In 2019, Carpenter co-authored a book with Don Yaeger titled You Are Worth It: Building a Life Worth Fighting For about the events leading up to his becoming a Medal of Honor recipient.

In 2023, the US Army Engineer Research and Development Center unveiled a new high-performance computing cluster named Carpenter, in honor of Kyle Carpenter.

In January 2025, outgoing secretary of the Navy Carlos Del Toro announced that the 98th , DDG-148, would be named USS Kyle Carpenter in his honor. At just 35 years old at the time, Carpenter is one of the youngest living Americans to have a warship named for him.
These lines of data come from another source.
Lemma filter_relabel staff_name (relabel : PaymentIntent → string) l :
  List.filter (staff_filter staff_name)
              (map (λ pi, with_currency (relabel pi) pi) l) =
    map (λ pi, with_currency (relabel pi) pi)
        (List.filter (staff_filter staff_name) l).
Proof.
  induction l as [|pi l IH]; simpl; [done|].
  rewrite staff_filter_with_currency.
  destruct (staff_filter staff_name pi); simpl; by rewrite IH.
Qed.

Lemma reduce_total_relabel (relabel : PaymentIntent → string) l :
  reduce_total (map (λ pi, with_currency (relabel pi) pi) l) = reduce_total l.
Proof.
  unfold reduce_total. generalize (Finite 0).
  induction l as [|pi l IH]; intros acc; simpl; [done|]. apply IH.
Qed.

(** C10 (as the code has it): the total is the sum of the amounts of all
    matching records, added as doubles, whatever their currencies: giving
    the records of the page any other currencies leaves the total
    unchanged, and where the amounts add up without rounding (none negative,
    sum at most 2^53) the total is their exact sum. The currency of the
    summary is that of the first matching record, whatever the currencies of
    the other records. *)
Theorem total_mixes_currencies
    (Date_parse : string → option Z) (stripe stripe' : Stripe)
    (body : gmap string value) (page : Page)
    (relabel : PaymentIntent → string) :
  accepted body = true →
  paymentIntents_list stripe
      (list_params Date_parse (field body "start") (field body "end")) =
    Resolved page →
  paymentIntents_list stripe'
      (list_params Date_parse (field body "start") (field body "end")) =
    Resolved {| data := map (λ pi, with_currency (relabel pi) pi) (data page);
                has_more := has_more page |} →
  get (payload (fst (transactions_for_terminal Date_parse stripe' body)))
      "total" =
    get (payload (fst (transactions_for_terminal Date_parse stripe body)))
        "total"
  ∧ (safe_amounts
       (List.filter (staff_filter (field body "staff_name")) (data page)) →
     get (payload (fst (transactions_for_terminal Date_parse stripe body)))
         "total" =
       Some (JValue (JsNumber (exact_sum
         (List.filter (staff_filter (field body "staff_name")) (data page))))))
  ∧ (∀ pi rest,
       List.filter (staff_filter (field body "staff_name")) (data page)
         = pi :: rest →
       (currency pi ≠ "" →
        get (payload (fst (transactions_for_terminal Date_parse stripe body)))
            "currency" = Some (JValue (JsString (currency pi))))
       ∧ (relabel pi ≠ "" →
          get (payload (fst (transactions_for_terminal Date_parse stripe' body)))
              "currency" = Some (JValue (JsString (relabel pi))))).
Proof.
  intros Hguard Hlist Hlist'.
  rewrite (reporting_resolved _ _ _ _ Hguard Hlist),
          (reporting_resolved _ _ _ _ Hguard Hlist').
  simpl fst. simpl payload. simpl data.
  rewrite !get_summary_total, !get_summary_currency.
  split; [by rewrite filter_relabel, reduce_total_relabel|].
  split; [intros Hsafe; by rewrite (reduce_total_exact _ Hsafe)|].
  intros pi rest Hmatching. rewrite filter_relabel, Hmatching. simpl map.
  split; intros Hcur; by rewrite first_currency_cons.
Qed.

Lemma total_mixes_currencies_witness :
  get (payload (fst (transactions_for_terminal parse_sample
                       (ledger [alice_500_usd; alice_1000] false)
                       alice_request)))
      "total" = Some (JValue (JsNumber 1500))
  ∧ get (payload (fst (transactions_for_terminal parse_sample
                         (ledger [alice_500_usd; alice_1000] false)
                         alice_request)))
        "currency" = Some (JValue (JsString "usd"))
  ∧ get (payload (fst (transactions_for_terminal parse_sample
                         (ledger [with_currency "eur" alice_500_usd;
                                  with_currency "eur" alice_1000] false)
                         alice_request)))
        "currency" = Some (JValue (JsString "eur")).
Proof.
  destruct (total_mixes_currencies parse_sample
              (ledger [alice_500_usd; alice_1000] false)
              (ledger [with_currency "eur" alice_500_usd;
                       with_currency "eur" alice_1000] false)
              alice_request
              {| data := [alice_500_usd; alice_1000]; has_more := false |}
              (λ _, "eur"))
    as (_ & Htotal & Hcurrency).
  - vm_compute. reflexivity.
  - reflexivity.
  - reflexivity.
  - split.
    + apply Htotal. split.
      * repeat constructor; vm_compute; discriminate.
      * vm_compute. discriminate.
    + destruct (Hcurrency alice_500_usd [alice_1000]) as [Hfirst Hrelabelled].
      * vm_compute. reflexivity.
      * split; [apply Hfirst|apply Hrelabelled]; discriminate.
Defined.

(** C10, as stated, fails where the sum does not fit a double: for three
    matching records of 2^53, 1 and 1 minor units the sum of the amounts is
    2^53 + 2 and the total reported is 2^53. *)
Lemma total_is_rounded_counterexample :
  exact_sum [alice_2_53; alice_1; alice_1] = 9007199254740994
  ∧ fst (transactions_for_terminal parse_sample
           (ledger [alice_2_53; alice_1; alice_1] false) alice_request) =
      res_json [("total", JValue (JsNumber 9007199254740992));
                ("currency", JValue (JsString "eur"));
                ("count", JValue (JsNumber 3));
                ("transactions", JIntents [alice_2_53; alice_1; alice_1])].
Proof. split; vm_compute; reflexivity. Qed.

(** Two succeeded payments of one operator, 500 in "usd" and 1000 in "eur":
    the report adds them to 1500 and labels the sum "usd". *)
Example mixed_currency_report :
  fst (transactions_for_terminal parse_sample
         (ledger [alice_500_usd; alice_1000] false) alice_request) =
    res_json [("total", JValue (JsNumber 1500));
              ("currency", JValue (JsString "usd"));
              ("count", JValue (JsNumber 2));
              ("transactions", JIntents [alice_500_usd; alice_1000])].
Proof. vm_compute. reflexivity. Qed.

(** * Further properties of the handlers *)

(** ** The reporting handler *)

Lemma strict_eq_metadata pi k v :
  strict_eq (metadata_field pi k) v = true → metadata_field pi k = v.
Proof.
  unfold metadata_field.
  destruct (metadata pi !! k) as [s|]; destruct v; simpl; try discriminate.
  - by intros ->%String.eqb_eq.
  - done.
Qed.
==Awards and decorations==

| 1st Row | Medal of Honor |  |  | Purple Heart |  |  |
| 2nd Row | Navy and Marine Corps Achievement Medal |  | Combat Action Ribbon |  | Navy Unit Commendation |  |
| 3rd Row | Marine Corps Good Conduct Medal |  | National Defense Service Medal |  | Afghanistan Campaign Medal with 1 campaign star |  |
| 4th Row | Global War on Terrorism Service Medal |  | Navy Sea Service Deployment Ribbon with 1 service star |  | NATO Service Medal for service with ISAF |  |
| Badge | Sharpshooter marksmanship badge for rifle |  |  |  |  |  |  |  |  |  |  |  |

|  | 1 Service stripe |

==Fundraising==
Carpenter appeared in a video, "Still in the Fight," to raise money for the Fisher House Foundation, which provides free and low-cost housing to veterans and families receiving treatment at military hospitals.